El procedimiento se activó cuando uno de los lectores automáticos de patentes (LPR) instalados en el acceso a Cipolletti, por el tercer puente, identificó un vehículo que era buscado por la Justicia.
A partir de ese alerta, el Centro de Monitoreo inició un seguimiento inmediato utilizando distintas cámaras urbanas, logrando reconstruir con precisión el recorrido del rodado apenas ingresó a Cipolletti desde Neuquén.
En ese contexto, el trabajo coordinado entre la tecnología, los operadores y el personal policial fue clave. Mientras desde la sala de monitoreo se guiaba el desplazamiento del vehículo por las calles, los móviles se posicionaron de manera preventiva, evitando maniobras riesgosas y reduciendo al mínimo los tiempos de intervención. En pocos minutos, la camioneta fue interceptada en La Esmeralda y Fray Santa María de Oro, sin generar peligro para vecinos ni para otros conductores.

Como resultado, el vehículo quedó secuestrado. El conductor, un hombre domiciliado en Fernández Oro, fue identificado y notificado en una causa judicial vinculada a la procedencia del rodado, recuperando la libertad conforme a las disposiciones legales vigentes.

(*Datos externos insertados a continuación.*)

(* ===== verification/NewDelete.v ===== *)
(** The C++ allocation operators, [src/src/mm/new_delete.cpp], on the kernel
    heap. *)

From S2P Require Import Prelude Heap HeapProofs.

Section NewDelete.
Context {M : Type} `{PageMapper M}.
Implicit Types st : HeapState M.

Definition operator_new (size : Z) st : outcome (Z * HeapState M) := kmalloc size st.
Definition operator_new_array (size : Z) st : outcome (Z * HeapState M) := kmalloc size st.
Definition operator_delete (ptr : Z) st : outcome (HeapState M) := kfree ptr st.
Definition operator_delete_array (ptr : Z) st : outcome (HeapState M) := kfree ptr st.
Definition operator_delete_sized (ptr size : Z) st : outcome (HeapState M) := kfree ptr st.
Definition operator_delete_array_sized (ptr size : Z) st : outcome (HeapState M) := kfree ptr st.

(** Placement new gives its pointer back and leaves the heap alone. *)
Definition operator_new_at (size ptr : Z) st : Z * HeapState M := (ptr, st).
Definition operator_new_array_at (size ptr : Z) st : Z * HeapState M := (ptr, st).

Lemma live_in b l : b ∈ live l -> b ∈ l.
Proof. unfold live. intros Hb. apply list_elem_of_filter in Hb. tauto. Qed.

(** [delete] undoes [new]: what was allocated before is allocated after, and
    nothing else; a null pointer is deleted without effect. *)
Theorem delete_undoes_new st l size : heap_rep st l -> 0 < size <= HEAP_MAX_SIZE ->
  (pm_room (vm st) = 0 \/ Z.to_nat (4 * grow_pages size) <= pm_room (vm st))%nat ->
  exists p st1 st2 l2, operator_new size st = Ok (p, st1) /\ operator_delete p st1 = Ok st2 /\ heap_rep st2 l2 /\ live l2 ≡ₚ live l.
Proof.
  intros Hrep Hs Hroom. destruct (kmalloc_spec st l size Hrep Hs Hroom) as (p & st1 & l1 & E1 & Hrep1 & [(-> & -> & _)|(n & _ & _ & Hlive)]).
  - by exists 0, st1, st1, l.
  - assert (Hin : mkB (p - HEADER_SIZE) n false ∈ l1) by (apply live_in; rewrite Hlive; by left).
    apply list_elem_of_split in Hin as (a & b & ->). destruct (kfree_spec st1 a _ b Hrep1) as (st2 & E2 & Hrep2 & Hl2 & _).
    exists p, st1, st2, (free_block (p - HEADER_SIZE) (a ++ mkB (p - HEADER_SIZE) n false :: b)). split; [done|].
    cbn [addr] in *. replace (p - HEADER_SIZE + HEADER_SIZE) with p in E2 by lia. split; [done|]. split; [done|]. rewrite Hl2.
    rewrite live_app in Hlive. change (live (mkB (p - HEADER_SIZE) n false :: b)) with (mkB (p - HEADER_SIZE) n false :: live b) in Hlive.
    rewrite <- Permutation_middle in Hlive. by apply Permutation_cons_inv in Hlive.
Qed.

End NewDelete.

Lemma delete_undoes_new_witness : exists p st1 st2, operator_new 100 sample_heap = Ok (p, st1) /\ operator_delete p st1 = Ok st2.
Proof.
  destruct (delete_undoes_new sample_heap _ 100 sample_heap_rep) as (p & st1 & st2 & l2 & E1 & E2 & _).
  - unfold HEAP_MAX_SIZE. lia.
  - right. apply Nat.leb_le. reflexivity.
  - exists p, st1, st2. split; [exact E1 | exact E2].
Defined.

Gracias a las cámaras con Inteligencia Artificial, hoy no sólo se observa lo que ocurre, sino que el sistema “piensa”, cruza datos y emite alertas automáticas que permiten anticiparse al delito. Esa prevención activa se traduce en hechos concretos: vehículos recuperados, causas esclarecidas y mayor tranquilidad para la comunidad.